Exercise objective: Scan the records below, and wherever a line has the word "Ready", pull it out.

Given records:
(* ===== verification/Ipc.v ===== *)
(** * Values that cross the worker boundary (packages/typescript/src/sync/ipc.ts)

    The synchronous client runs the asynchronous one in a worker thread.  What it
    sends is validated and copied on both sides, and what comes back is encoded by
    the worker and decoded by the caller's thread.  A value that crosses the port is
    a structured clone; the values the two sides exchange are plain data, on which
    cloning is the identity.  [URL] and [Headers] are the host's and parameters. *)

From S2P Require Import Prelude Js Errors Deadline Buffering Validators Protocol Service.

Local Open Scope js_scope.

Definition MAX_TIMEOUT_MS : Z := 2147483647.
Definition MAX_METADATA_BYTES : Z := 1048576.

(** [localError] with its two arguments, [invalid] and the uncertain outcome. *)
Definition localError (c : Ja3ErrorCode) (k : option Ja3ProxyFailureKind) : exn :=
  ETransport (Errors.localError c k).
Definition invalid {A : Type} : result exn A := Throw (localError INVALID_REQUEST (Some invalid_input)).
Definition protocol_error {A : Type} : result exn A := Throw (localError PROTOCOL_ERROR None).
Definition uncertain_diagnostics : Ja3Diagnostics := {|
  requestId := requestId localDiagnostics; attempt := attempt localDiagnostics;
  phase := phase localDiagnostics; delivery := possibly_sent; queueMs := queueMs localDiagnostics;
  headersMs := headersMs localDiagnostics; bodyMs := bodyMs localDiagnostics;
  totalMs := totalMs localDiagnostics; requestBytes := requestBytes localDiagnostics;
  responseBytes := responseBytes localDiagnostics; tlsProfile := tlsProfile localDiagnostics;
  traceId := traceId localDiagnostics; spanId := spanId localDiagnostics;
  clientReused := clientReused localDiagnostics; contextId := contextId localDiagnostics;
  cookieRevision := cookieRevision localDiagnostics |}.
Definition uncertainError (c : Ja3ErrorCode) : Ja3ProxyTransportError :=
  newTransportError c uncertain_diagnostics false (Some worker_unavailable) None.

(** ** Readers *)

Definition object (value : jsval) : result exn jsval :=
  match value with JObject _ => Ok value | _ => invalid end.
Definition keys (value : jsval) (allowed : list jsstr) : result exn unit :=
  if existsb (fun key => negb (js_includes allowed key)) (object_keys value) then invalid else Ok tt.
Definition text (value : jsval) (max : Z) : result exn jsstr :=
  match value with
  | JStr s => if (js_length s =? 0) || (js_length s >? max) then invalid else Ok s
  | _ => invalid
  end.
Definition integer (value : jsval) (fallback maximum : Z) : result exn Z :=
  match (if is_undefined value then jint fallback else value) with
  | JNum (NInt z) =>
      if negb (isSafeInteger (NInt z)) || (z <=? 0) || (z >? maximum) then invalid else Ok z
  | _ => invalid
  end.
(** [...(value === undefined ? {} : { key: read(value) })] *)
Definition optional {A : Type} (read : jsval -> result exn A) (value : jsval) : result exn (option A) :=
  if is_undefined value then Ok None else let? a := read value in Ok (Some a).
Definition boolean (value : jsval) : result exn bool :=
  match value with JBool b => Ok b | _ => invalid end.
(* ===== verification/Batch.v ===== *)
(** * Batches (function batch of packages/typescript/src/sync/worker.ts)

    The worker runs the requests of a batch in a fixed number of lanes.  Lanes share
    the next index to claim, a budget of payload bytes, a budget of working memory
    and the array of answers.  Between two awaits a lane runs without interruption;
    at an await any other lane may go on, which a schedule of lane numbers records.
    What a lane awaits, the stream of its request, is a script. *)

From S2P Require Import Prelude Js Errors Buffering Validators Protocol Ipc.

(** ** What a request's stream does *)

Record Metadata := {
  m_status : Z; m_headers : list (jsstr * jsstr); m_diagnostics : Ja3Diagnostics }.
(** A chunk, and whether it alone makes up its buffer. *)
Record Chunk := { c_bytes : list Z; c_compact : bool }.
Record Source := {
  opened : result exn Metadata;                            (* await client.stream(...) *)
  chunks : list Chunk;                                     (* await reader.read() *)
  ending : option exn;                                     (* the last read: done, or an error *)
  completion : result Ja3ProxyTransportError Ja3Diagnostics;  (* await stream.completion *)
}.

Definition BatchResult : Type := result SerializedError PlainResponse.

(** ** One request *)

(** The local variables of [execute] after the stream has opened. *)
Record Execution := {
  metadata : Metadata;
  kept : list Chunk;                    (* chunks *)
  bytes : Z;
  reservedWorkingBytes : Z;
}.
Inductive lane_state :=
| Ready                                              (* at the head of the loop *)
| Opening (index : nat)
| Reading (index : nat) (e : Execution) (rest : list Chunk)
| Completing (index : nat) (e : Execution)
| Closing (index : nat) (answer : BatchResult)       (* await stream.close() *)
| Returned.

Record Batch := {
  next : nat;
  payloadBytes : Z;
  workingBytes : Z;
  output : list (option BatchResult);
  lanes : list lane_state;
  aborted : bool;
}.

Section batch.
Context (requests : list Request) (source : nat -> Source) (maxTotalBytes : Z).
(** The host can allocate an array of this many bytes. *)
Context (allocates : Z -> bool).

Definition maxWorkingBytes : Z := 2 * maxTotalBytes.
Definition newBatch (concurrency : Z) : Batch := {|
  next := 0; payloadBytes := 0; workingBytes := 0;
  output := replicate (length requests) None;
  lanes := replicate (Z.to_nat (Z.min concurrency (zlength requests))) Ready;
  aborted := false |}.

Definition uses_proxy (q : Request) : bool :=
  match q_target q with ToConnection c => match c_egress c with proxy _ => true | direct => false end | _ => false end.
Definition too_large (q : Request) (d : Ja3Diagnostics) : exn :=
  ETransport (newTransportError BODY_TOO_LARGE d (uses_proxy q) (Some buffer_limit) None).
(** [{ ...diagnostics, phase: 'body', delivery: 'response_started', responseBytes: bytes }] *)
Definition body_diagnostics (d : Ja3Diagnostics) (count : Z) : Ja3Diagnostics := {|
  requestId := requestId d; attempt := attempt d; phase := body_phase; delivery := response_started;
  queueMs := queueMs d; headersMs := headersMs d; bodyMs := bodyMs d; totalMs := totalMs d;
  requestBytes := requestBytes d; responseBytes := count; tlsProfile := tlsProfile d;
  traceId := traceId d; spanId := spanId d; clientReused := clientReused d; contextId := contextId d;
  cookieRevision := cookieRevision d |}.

Reply:
| Ready                                              (* at the head of the loop *)
  lanes := replicate (Z.to_nat (Z.min concurrency (zlength requests))) Ready;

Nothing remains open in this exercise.